| INSTRUCTIONS TO FOLLOW |
What is needed is an exact copy of the lines from the one containing "(enc_block demo_block1) demo_engine2" through the final line of the material below.

| DATASET |
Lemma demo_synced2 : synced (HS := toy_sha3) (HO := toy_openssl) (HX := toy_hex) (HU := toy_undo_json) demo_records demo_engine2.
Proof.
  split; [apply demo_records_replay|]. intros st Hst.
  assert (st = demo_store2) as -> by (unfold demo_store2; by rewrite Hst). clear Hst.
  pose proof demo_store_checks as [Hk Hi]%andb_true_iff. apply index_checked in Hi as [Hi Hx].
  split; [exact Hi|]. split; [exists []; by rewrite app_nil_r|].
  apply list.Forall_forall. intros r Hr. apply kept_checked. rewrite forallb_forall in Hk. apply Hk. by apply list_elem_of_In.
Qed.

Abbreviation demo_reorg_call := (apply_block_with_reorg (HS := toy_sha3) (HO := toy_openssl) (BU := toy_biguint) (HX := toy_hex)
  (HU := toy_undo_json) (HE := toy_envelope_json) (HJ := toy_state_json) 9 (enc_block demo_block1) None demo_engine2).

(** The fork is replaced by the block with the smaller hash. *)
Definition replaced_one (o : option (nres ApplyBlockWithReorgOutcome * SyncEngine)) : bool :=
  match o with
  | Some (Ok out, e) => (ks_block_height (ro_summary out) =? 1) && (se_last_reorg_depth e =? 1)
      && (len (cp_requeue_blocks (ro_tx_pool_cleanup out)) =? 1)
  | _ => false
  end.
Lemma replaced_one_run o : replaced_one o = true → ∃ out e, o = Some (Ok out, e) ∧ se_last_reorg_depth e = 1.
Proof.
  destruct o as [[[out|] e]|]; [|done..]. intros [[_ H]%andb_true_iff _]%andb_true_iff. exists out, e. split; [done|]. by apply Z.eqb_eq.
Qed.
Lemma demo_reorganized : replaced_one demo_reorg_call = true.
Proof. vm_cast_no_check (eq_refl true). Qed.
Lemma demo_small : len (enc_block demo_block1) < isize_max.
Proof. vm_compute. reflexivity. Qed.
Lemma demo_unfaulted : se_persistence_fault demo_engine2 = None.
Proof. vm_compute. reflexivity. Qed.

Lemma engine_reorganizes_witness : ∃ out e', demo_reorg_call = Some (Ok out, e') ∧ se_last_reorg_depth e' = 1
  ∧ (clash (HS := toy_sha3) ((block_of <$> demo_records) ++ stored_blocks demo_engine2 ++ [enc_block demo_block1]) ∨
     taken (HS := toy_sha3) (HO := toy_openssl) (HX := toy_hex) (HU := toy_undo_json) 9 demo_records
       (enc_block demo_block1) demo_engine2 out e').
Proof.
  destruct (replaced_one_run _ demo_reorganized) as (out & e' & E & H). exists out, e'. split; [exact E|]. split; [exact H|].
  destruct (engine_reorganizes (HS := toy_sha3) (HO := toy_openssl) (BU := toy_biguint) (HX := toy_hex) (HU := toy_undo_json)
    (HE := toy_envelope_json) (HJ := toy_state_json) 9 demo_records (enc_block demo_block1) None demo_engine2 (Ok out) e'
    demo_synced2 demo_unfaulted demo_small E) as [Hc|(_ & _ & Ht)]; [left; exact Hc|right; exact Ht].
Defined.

| WRITTEN SOLUTION |
       (enc_block demo_block1) demo_engine2 out e').
Proof.
  destruct (replaced_one_run _ demo_reorganized) as (out & e' & E & H). exists out, e'. split; [exact E|]. split; [exact H|].
  destruct (engine_reorganizes (HS := toy_sha3) (HO := toy_openssl) (BU := toy_biguint) (HX := toy_hex) (HU := toy_undo_json)
    (HE := toy_envelope_json) (HJ := toy_state_json) 9 demo_records (enc_block demo_block1) None demo_engine2 (Ok out) e'
    demo_synced2 demo_unfaulted demo_small E) as [Hc|(_ & _ & Ht)]; [left; exact Hc|right; exact Ht].
Defined.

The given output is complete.